### SUPPLIED ENTRIES

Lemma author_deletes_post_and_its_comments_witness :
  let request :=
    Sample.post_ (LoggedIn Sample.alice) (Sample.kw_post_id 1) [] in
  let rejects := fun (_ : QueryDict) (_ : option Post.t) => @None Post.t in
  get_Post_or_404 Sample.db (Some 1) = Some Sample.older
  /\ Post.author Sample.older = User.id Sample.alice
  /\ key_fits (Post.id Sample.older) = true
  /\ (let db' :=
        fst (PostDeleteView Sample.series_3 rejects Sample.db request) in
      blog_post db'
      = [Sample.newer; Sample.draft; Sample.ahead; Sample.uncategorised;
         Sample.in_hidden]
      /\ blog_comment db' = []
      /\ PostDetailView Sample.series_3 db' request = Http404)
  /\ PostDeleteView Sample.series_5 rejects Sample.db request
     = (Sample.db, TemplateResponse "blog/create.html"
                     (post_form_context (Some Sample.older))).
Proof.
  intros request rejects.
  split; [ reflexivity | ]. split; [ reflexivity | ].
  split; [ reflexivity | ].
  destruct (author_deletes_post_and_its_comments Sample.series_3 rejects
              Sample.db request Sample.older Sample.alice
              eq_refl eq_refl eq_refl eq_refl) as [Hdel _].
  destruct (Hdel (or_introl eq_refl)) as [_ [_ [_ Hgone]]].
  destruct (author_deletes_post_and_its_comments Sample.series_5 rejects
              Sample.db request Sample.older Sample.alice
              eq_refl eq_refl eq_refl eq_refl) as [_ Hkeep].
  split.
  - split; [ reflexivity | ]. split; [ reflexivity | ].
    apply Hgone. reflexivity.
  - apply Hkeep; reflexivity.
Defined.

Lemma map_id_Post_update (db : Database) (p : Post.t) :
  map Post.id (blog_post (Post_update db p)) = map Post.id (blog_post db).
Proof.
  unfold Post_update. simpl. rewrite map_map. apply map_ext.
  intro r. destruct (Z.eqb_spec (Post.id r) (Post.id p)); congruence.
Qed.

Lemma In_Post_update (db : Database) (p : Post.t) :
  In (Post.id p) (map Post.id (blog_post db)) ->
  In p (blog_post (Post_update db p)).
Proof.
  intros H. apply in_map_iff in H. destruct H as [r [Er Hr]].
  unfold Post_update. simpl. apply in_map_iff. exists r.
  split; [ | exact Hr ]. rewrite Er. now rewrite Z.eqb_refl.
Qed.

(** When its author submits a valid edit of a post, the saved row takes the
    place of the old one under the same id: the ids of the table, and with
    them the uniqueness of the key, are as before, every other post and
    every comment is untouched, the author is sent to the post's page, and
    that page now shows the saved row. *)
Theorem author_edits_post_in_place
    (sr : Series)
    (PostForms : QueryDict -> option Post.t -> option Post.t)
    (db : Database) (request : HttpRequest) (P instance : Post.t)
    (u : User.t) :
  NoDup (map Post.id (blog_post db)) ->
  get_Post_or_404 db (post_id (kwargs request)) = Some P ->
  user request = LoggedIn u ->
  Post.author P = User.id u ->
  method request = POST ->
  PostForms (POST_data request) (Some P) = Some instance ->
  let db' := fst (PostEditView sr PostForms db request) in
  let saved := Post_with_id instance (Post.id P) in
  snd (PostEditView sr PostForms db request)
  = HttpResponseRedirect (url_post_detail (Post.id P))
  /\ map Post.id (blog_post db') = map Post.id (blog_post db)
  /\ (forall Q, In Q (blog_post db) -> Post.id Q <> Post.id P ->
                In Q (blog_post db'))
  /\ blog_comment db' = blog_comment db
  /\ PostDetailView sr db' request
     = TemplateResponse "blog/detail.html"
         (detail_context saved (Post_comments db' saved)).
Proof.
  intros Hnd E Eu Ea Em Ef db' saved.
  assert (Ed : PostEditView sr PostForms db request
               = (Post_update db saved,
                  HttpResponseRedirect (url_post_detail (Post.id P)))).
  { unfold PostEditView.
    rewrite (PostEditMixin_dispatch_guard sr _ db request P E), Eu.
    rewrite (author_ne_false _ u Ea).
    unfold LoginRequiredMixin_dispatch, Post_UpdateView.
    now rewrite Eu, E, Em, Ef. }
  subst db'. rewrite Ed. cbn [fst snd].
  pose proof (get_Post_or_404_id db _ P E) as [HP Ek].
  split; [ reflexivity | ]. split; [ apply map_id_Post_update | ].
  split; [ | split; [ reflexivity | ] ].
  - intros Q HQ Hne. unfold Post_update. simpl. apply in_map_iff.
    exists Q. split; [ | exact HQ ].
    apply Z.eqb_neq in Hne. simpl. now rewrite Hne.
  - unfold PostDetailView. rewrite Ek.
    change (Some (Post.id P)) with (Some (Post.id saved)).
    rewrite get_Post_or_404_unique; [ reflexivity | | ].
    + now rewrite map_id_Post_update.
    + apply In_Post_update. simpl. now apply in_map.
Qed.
* * *
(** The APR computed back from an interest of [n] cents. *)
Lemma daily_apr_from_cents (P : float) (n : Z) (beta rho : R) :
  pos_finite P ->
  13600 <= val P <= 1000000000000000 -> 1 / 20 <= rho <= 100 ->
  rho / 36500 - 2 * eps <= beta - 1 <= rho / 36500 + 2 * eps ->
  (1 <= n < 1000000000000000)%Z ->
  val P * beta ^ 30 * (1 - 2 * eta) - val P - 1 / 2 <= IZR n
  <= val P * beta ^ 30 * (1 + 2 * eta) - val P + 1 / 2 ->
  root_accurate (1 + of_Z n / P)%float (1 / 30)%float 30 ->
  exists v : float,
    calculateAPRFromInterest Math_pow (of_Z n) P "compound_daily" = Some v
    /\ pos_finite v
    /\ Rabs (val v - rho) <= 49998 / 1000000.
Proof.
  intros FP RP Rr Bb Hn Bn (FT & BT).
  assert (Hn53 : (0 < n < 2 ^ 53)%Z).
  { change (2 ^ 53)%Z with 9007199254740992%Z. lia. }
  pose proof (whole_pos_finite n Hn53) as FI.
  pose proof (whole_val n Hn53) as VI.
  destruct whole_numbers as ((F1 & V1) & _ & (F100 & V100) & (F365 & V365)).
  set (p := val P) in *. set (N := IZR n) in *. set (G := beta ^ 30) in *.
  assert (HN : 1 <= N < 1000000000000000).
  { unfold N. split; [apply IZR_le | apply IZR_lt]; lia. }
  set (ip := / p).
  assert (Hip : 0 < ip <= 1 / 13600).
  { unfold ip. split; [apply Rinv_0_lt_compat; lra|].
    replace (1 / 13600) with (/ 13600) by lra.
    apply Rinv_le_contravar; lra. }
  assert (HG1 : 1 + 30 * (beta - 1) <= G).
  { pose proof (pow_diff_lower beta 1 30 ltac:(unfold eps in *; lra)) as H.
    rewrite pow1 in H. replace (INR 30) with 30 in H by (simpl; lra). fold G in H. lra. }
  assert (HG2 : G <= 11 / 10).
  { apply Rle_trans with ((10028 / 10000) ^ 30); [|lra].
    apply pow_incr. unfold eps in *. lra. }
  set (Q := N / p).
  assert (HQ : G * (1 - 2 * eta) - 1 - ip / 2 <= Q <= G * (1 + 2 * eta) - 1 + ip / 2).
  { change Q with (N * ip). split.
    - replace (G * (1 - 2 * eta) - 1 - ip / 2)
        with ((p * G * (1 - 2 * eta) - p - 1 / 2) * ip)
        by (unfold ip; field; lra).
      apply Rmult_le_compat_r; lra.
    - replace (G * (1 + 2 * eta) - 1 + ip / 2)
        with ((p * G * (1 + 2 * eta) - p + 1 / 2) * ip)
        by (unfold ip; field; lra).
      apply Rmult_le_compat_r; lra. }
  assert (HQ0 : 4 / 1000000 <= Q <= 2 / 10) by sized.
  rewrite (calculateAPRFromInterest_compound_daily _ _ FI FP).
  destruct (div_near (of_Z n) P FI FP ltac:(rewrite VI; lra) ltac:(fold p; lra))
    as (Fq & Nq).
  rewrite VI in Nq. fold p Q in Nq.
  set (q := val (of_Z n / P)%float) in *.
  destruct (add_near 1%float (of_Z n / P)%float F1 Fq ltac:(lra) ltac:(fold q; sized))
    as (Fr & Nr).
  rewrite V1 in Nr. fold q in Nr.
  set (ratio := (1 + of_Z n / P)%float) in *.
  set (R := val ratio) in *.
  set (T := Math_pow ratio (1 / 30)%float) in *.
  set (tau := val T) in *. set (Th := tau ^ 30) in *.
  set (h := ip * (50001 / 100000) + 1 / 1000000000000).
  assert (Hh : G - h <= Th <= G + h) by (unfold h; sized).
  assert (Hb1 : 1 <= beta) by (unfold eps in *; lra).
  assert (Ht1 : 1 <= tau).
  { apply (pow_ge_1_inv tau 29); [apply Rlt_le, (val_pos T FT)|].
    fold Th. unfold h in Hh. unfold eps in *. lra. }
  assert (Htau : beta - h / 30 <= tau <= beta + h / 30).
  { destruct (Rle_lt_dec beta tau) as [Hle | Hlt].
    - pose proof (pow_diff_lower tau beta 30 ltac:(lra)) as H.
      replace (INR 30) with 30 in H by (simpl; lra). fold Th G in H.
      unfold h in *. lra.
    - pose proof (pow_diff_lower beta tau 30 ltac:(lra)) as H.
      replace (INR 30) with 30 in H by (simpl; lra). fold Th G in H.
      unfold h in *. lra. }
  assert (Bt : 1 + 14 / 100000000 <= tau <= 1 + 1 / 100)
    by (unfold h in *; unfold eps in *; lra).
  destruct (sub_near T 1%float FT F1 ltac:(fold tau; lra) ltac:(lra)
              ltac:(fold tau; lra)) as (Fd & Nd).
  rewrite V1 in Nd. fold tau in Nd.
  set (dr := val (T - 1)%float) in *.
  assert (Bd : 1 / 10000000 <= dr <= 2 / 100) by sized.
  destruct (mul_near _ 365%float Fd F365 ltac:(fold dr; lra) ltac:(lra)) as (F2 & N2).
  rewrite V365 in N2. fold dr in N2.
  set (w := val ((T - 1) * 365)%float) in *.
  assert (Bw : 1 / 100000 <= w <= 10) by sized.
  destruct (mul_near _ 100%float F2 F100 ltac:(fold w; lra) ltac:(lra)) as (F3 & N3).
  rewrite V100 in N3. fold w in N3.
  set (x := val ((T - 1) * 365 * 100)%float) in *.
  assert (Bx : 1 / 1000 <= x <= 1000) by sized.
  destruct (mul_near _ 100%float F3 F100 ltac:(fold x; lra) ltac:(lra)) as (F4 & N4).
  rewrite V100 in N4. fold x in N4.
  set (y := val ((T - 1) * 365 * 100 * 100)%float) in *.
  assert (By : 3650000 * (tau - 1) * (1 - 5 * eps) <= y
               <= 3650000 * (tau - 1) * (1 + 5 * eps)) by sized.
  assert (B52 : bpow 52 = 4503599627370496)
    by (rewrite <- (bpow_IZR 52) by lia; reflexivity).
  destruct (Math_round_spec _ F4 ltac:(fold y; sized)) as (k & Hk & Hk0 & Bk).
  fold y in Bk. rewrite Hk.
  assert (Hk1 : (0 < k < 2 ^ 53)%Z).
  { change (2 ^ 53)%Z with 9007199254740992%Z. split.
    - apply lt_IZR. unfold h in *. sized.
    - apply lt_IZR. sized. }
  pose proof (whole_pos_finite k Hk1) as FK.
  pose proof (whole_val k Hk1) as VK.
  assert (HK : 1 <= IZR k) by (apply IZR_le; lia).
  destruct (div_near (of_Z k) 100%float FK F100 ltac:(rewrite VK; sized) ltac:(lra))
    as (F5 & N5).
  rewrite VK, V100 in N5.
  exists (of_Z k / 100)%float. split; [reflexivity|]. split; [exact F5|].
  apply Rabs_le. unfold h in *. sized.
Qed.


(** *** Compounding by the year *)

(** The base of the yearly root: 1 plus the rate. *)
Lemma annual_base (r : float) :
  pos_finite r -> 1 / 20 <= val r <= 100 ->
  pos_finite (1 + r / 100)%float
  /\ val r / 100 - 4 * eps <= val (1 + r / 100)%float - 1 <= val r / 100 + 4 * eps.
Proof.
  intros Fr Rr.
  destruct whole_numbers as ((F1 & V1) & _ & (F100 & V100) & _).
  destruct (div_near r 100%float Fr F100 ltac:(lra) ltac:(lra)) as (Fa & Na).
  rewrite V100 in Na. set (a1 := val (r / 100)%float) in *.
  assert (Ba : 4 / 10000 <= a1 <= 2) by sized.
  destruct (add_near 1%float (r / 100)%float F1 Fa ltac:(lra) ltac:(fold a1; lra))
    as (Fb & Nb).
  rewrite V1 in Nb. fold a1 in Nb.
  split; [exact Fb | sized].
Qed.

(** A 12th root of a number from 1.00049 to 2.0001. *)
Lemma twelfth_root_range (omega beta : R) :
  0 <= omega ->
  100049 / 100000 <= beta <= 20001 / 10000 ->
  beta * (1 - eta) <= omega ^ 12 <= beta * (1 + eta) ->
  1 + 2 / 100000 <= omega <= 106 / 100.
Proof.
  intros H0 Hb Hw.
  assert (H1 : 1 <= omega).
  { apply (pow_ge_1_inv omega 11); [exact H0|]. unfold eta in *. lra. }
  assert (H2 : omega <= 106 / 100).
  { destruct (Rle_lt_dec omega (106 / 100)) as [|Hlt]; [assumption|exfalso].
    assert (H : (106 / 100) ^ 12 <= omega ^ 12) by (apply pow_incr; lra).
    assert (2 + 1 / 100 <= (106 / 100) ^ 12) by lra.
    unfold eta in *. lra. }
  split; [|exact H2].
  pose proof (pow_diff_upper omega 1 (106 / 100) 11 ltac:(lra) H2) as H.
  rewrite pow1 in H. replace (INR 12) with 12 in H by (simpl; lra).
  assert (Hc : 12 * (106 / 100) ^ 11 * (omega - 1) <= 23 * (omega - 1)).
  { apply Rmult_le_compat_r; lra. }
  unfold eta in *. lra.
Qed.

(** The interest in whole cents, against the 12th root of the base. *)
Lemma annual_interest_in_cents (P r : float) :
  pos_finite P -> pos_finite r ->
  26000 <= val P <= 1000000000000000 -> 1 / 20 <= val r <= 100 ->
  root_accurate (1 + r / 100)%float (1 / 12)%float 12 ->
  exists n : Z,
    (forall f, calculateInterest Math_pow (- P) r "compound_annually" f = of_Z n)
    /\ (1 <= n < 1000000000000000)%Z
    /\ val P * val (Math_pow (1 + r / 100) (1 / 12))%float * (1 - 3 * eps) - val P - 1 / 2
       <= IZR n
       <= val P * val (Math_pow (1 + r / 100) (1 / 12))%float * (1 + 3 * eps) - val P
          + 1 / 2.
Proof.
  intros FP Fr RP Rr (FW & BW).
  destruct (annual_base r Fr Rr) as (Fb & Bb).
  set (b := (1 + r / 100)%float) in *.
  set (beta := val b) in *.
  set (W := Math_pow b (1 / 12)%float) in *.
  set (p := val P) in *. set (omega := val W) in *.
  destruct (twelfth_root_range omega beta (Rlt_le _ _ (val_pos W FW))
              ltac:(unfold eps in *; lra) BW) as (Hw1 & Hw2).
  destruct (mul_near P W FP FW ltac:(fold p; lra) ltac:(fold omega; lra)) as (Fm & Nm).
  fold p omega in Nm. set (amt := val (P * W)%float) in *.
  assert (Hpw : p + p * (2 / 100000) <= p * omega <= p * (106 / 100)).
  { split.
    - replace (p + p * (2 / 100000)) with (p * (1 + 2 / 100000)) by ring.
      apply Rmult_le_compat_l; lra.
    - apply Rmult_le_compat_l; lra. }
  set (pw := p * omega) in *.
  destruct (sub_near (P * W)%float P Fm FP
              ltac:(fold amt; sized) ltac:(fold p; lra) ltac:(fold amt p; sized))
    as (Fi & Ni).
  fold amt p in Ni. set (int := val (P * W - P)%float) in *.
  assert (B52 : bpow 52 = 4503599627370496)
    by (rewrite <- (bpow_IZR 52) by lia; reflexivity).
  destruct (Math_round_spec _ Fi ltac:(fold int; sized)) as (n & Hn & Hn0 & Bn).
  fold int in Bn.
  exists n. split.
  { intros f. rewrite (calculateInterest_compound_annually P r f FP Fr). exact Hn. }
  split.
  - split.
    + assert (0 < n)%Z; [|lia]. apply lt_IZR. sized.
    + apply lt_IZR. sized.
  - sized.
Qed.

### EXERCISE
Above are the entries. Quote exactly the lines from the one bearing "subst db'. rewrite Ed. cbn [fst snd]." through the one bearing "apply Z.eqb_neq in".

### TASK RESPONSE
  subst db'. rewrite Ed. cbn [fst snd].
  pose proof (get_Post_or_404_id db _ P E) as [HP Ek].
  split; [ reflexivity | ]. split; [ apply map_id_Post_update | ].
  split; [ | split; [ reflexivity | ] ].
  - intros Q HQ Hne. unfold Post_update. simpl. apply in_map_iff.
    exists Q. split; [ | exact HQ ].
    apply Z.eqb_neq in Hne. simpl. now rewrite Hne.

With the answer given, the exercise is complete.